▶ [EXERCISE INSTRUCTIONS]: Lift out, unaltered, the lines of the material below between the line holding "poisson_nll_name s <->" and the line holding "- by move: E;", counting both.

**** INFORMATION PROVIDED ****

Lemma select_loss_amplitude (s : Py.str) :
  amplitude_mse_name s <-> select_loss s = Py.ret amplitude_mse.
Proof.
rewrite /amplitude_mse_name /select_loss -!Py.strip_lower_spelling //.
split=> [[->|->] //|].
by do 2![case: eqP => [->|_] /=; first by [left | right]]; case: ifP.
Qed.

Lemma select_loss_poisson (s : Py.str) :
  poisson_nll_name s <-> select_loss s = Py.ret poisson_nll.
Proof.
rewrite /poisson_nll_name /select_loss -!Py.strip_lower_spelling //.
split=> [[->|->] //|].
do 2![case: eqP => [->|_] //=].
by do 2![case: eqP => [->|_] /=; first by [left | right]].
Qed.

Lemma select_loss_raises (s : Py.str) :
  ~ recognized_loss s <-> select_loss s = Py.raise KeyError_loss.
Proof.
split=> [nr|E [|] /[dup] H]; last 2 first.
- by move/select_loss_amplitude; rewrite E.
- by move/select_loss_poisson; rewrite E.
case E: (select_loss s) => [e|[]].
- by move: E; rewrite /select_loss; do 2![case: ifP => _ //]; case=> <-.
- by case: nr; left; apply/select_loss_amplitude.
- by case: nr; right; apply/select_loss_poisson.
Qed.

Lemma select_loss_exn (s : Py.str) (e : Py.exn) :
  select_loss s = Py.raise e -> ~ recognized_loss s.
Proof.
move=> E; apply/select_loss_raises; rewrite E.
by move: E; rewrite /select_loss; do 2![case: ifP => _ //].
Qed.

Section Model.
Variable R : rcfType.
Local Notation C := (cplx R).
Local Notation image := (image R).
Local Notation rimage := (rimage R).

(** Functions of [CDTools.tools.interactions] and of numpy/torch that the
    model calls and that are not part of the modelled sources. *)
Variable translations_to_pixel :
  seq (seq R) -> seq (seq R) -> seq R -> seq (R * R).
Variable pixel_to_translations :
  seq (seq R) -> seq (R * R) -> seq R -> seq (seq R).
Variable ptycho_2D_sinc :
  seq (seq image) -> image -> seq (R * R) -> seq (seq image).
Variable pi : R.
(** [t.exp(1j * x)] for a real [x]. *)
Variable t_expi : R -> C.

(** Per-shot weights: one real number per shot ([len(weights.shape) == 1])
    or one complex rank-by-modes matrix per shot. *)
Inductive weights_t : Type :=
  | ScalarWeights (w : seq R)
  | MatrixWeights (w : seq (seq (seq C))).

Record model : Type := Model {
  min_translation : R * R;
  probe_basis : seq (seq R);
  detector_basis : seq (seq R);
  detector_slice : option slice2;
  surface_normal : seq R;
  saturation : option R;
  probe_norm : R;
  probe : seq image;
  obj : image;
  background : rimage;
  weights : option weights_t;
  translation_offsets : option (seq (R * R));
  translation_scale : R;
  probe_support : seq (seq bool);
  oversampling : nat;
  simulate_probe_translation : bool;
  I_phase : rimage;
  J_phase : rimage;
  loss : loss_t
}.

(** The arguments of [__init__]; [None] defaults are [option]s.  The
    wavelength, the units, the mask and the rest of the detector geometry
    are stored unchanged by the source and take part in none of the
    modelled methods, so they are left out. *)
Record init_args : Type := InitArgs {
  a_probe_basis : seq (seq R);
  a_detector_basis : seq (seq R);
  a_probe_guess : seq image;
  a_obj_guess : image;
  a_detector_slice : option slice2;
  a_surface_normal : seq R;
  a_min_translation : R * R;
  a_background : option rimage;
  a_translation_offsets : option (seq (R * R));
  a_weights : option weights_t;
  a_translation_scale : R;
  a_saturation : option R;
  a_probe_support : option (seq (seq bool));
  a_oversampling : nat;
  a_loss : Py.str;
  a_simulate_probe_translation : bool
}.

(** [t.abs] of a complex number and [t.max] of a tensor; the latter raises
    on a tensor without elements. *)
Definition t_abs (z : C) : R := Num.sqrt (cabssq z).
Definition t_max (s : seq R) : Py.result R :=
  if s is x :: s' then Py.ret (foldl Num.max x s')
  else Py.raise Py.RuntimeError.

(** The indices that [x[i]] accepts on an axis of length [n]. *)
Definition valid_index (n : nat) (i : Z) : bool :=
  (- Z.of_nat n <=? i)%PyZ && (i <? Z.of_nat n)%PyZ.

(** [x[i]] for a Python integer [i]: negative indices count from the end. *)
Definition getitem {A : Type} (s : seq A) (i : Z) : Py.result A :=
  let n := Z.of_nat (size s) in
  if (0 <=? i)%PyZ && (i <? n)%PyZ then
    if s is x :: _ then Py.ret (nth x s (Z.to_nat i)) else Py.raise Py.IndexError
  else if (- n <=? i)%PyZ && (i <? 0)%PyZ then
    if s is x :: _ then Py.ret (nth x s (Z.to_nat (i + n)))
    else Py.raise Py.IndexError
  else Py.raise Py.IndexError.

(** [x[index]] for a tensor of indices. *)
Fixpoint getitems {A : Type} (s : seq A) (index : seq Z) : Py.result (seq A) :=
  if index is i :: index' then
    x <- getitem s i ;; xs <- getitems s index' ;; Py.ret (x :: xs)
  else Py.ret [::].

Definition one_e6 : R := (10 ^+ 6)^-1.

Definition scale2 (a : R) (p : R * R) : R * R := (a * p.1, a * p.2).
Definition add2 (p q : R * R) : R * R := (p.1 + q.1, p.2 + q.2).
Definition sub2 (p q : R * R) : R * R := (p.1 - q.1, p.2 - q.2).

(** [probe * probe_support]: a boolean mask keeps or zeroes a pixel. *)
Definition mask_image (im : image) (support : seq (seq bool)) : image :=
  imap2 (fun z (b : bool) => if b then z else 0) im support.

Definition phase_ramps (sh : nat * nat) : rimage * rimage :=
  (mkseq (fun i => mkseq (fun j => 2%:R * pi * (i%:R / (sh.1.-1)%:R)) sh.2) sh.1,
   mkseq (fun i => mkseq (fun j => 2%:R * pi * (j%:R / (sh.2.-1)%:R)) sh.2) sh.1).

Definition __init__ (a : init_args) : Py.result model :=
  p0 <- getitem (a_probe_guess a) 0 ;;
  norm <- t_max [seq t_abs z | z <- flatten p0] ;;
  let probe := [seq imap (fun z => cdivr z norm) p | p <- a_probe_guess a] in
  probe0 <- getitem probe 0 ;;
  let background :=
    match a_background a with
    | Some b => b
    | None =>
        match a_detector_slice a with
        | Some sl => imap (fun _ => one_e6 * 1) (getslice2 sl probe0)
        | None => imap (fun _ => one_e6 * 1) probe0
        end
    end in
  let offsets :=
    omap (map (fun o => (o.1 / a_translation_scale a,
                         o.2 / a_translation_scale a)))
         (a_translation_offsets a) in
  let support :=
    match a_probe_support a with
    | Some s => s
    | None => imap (fun _ => true) probe0
    end in
  let ramps :=
    if a_simulate_probe_translation a then phase_ramps (shape2 probe0)
    else ([::], [::]) in
  l <- select_loss (a_loss a) ;;
  Py.ret {|
    min_translation := a_min_translation a;
    probe_basis := a_probe_basis a;
    detector_basis := a_detector_basis a;
    detector_slice := a_detector_slice a;
    surface_normal := a_surface_normal a;
    saturation := a_saturation a;
    probe_norm := 1 * norm;
    probe := probe;
    obj := a_obj_guess a;
    background := background;
    weights := a_weights a;
    translation_offsets := offsets;
    translation_scale := a_translation_scale a;
    probe_support := support;
    oversampling := a_oversampling a;
    simulate_probe_translation := a_simulate_probe_translation a;
    I_phase := ramps.1;
    J_phase := ramps.2;
    loss := l |}.

(** *** [interaction] *)

(** The in-place [a += b] on an N x 2 tensor: [b] has as many rows, or one
    row that is broadcast. *)
Definition iadd_rows (a b : seq (R * R)) : Py.result (seq (R * R)) :=
  if size b == size a then Py.ret (map2 add2 a b)
  else if b is [:: b0] then Py.ret [seq add2 p b0 | p <- a]
  else Py.raise Py.RuntimeError.

(** Lines 267-275: the translation, in pixels, of every shot. *)
Definition interaction_pix_trans (m : model)
    (index : seq Z) (translations : seq (seq R)) : Py.result (seq (R * R)) :=
  let pix_trans :=
    translations_to_pixel (probe_basis m) translations (surface_normal m) in
  let pix_trans := [seq sub2 p (min_translation m) | p <- pix_trans] in
  match translation_offsets m with
  | Some offsets =>
      sel <- getitems offsets index ;;
      iadd_rows pix_trans [seq scale2 (translation_scale m) o | o <- sel]
  | None => Py.ret pix_trans
  end.

(** [t.sum(ws[..., None, None] * prs, axis=-3)] for one weight row. *)
Definition weighted_sum (ws : seq C) (prs : seq image) : image :=
  foldr (imap2 +%R) (full (shape2 (head [::] prs)) 0)
        (map2 (fun w p => imap ( *%R w) p) ws prs).

(** Lines 277-310: the probes of every shot, built from [probe]. *)
Definition interaction_probes (stored_probe : seq image) (m : model)
    (index : seq Z) (translations : seq (seq R)) : Py.result (seq (seq image)) :=
  let basis_prs := [seq mask_image p (probe_support m) | p <- stored_probe] in
  prs <-
    match weights m with
    | None =>
        Py.ret [seq [seq imap (cscale w) p | p <- basis_prs]
               | w <- nseq (size index) (1 : R)]
    | Some (ScalarWeights ws) =>
        Ws <- getitems ws index ;;
        _ <- getitem ws 0 ;;
        Py.ret [seq [seq imap (cscale w) p | p <- basis_prs] | w <- Ws]
    | Some (MatrixWeights ws) =>
        Ws <- getitems ws index ;;
        _ <- getitem ws 0 ;;
        Py.ret [seq [seq weighted_sum row basis_prs | row <- W] | W <- Ws]
    end ;;
  if simulate_probe_translation m then
    let det_pix_trans :=
      translations_to_pixel (detector_basis m) translations
                            (surface_normal m) in
    let probe_masks :=
      [seq imap2 (fun i j => t_expi (d.1 * i + d.2 * j))
                 (I_phase m) (J_phase m) | d <- det_pix_trans] in
    Py.ret (map2 (fun ps mask => [seq imap2 *%R p mask | p <- ps])
                 prs probe_masks)
  else Py.ret prs.

(** The exit waves that [ptycho_2D_sinc] makes of a probe stack: lines
    260-317 without the factor [probe_norm]. *)
Definition exit_waves_of (stored_probe : seq image) (m : model)
    (index : seq Z) (translations : seq (seq R)) : Py.result (seq (seq image)) :=
  pix_trans <- interaction_pix_trans m index translations ;;
  prs <- interaction_probes stored_probe m index translations ;;
  Py.ret (ptycho_2D_sinc prs (obj m) pix_trans).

****

▶ [ANSWER TO THE EXERCISE]:
  poisson_nll_name s <-> select_loss s = Py.ret poisson_nll.
Proof.
rewrite /poisson_nll_name /select_loss -!Py.strip_lower_spelling //.
split=> [[->|->] //|].
do 2![case: eqP => [->|_] //=].
by do 2![case: eqP => [->|_] /=; first by [left | right]].
Qed.

Lemma select_loss_raises (s : Py.str) :
  ~ recognized_loss s <-> select_loss s = Py.raise KeyError_loss.
Proof.
split=> [nr|E [|] /[dup] H]; last 2 first.
- by move/select_loss_amplitude; rewrite E.
- by move/select_loss_poisson; rewrite E.
case E: (select_loss s) => [e|[]].
- by move: E; rewrite /select_loss; do 2![case: ifP => _ //]; case=> <-.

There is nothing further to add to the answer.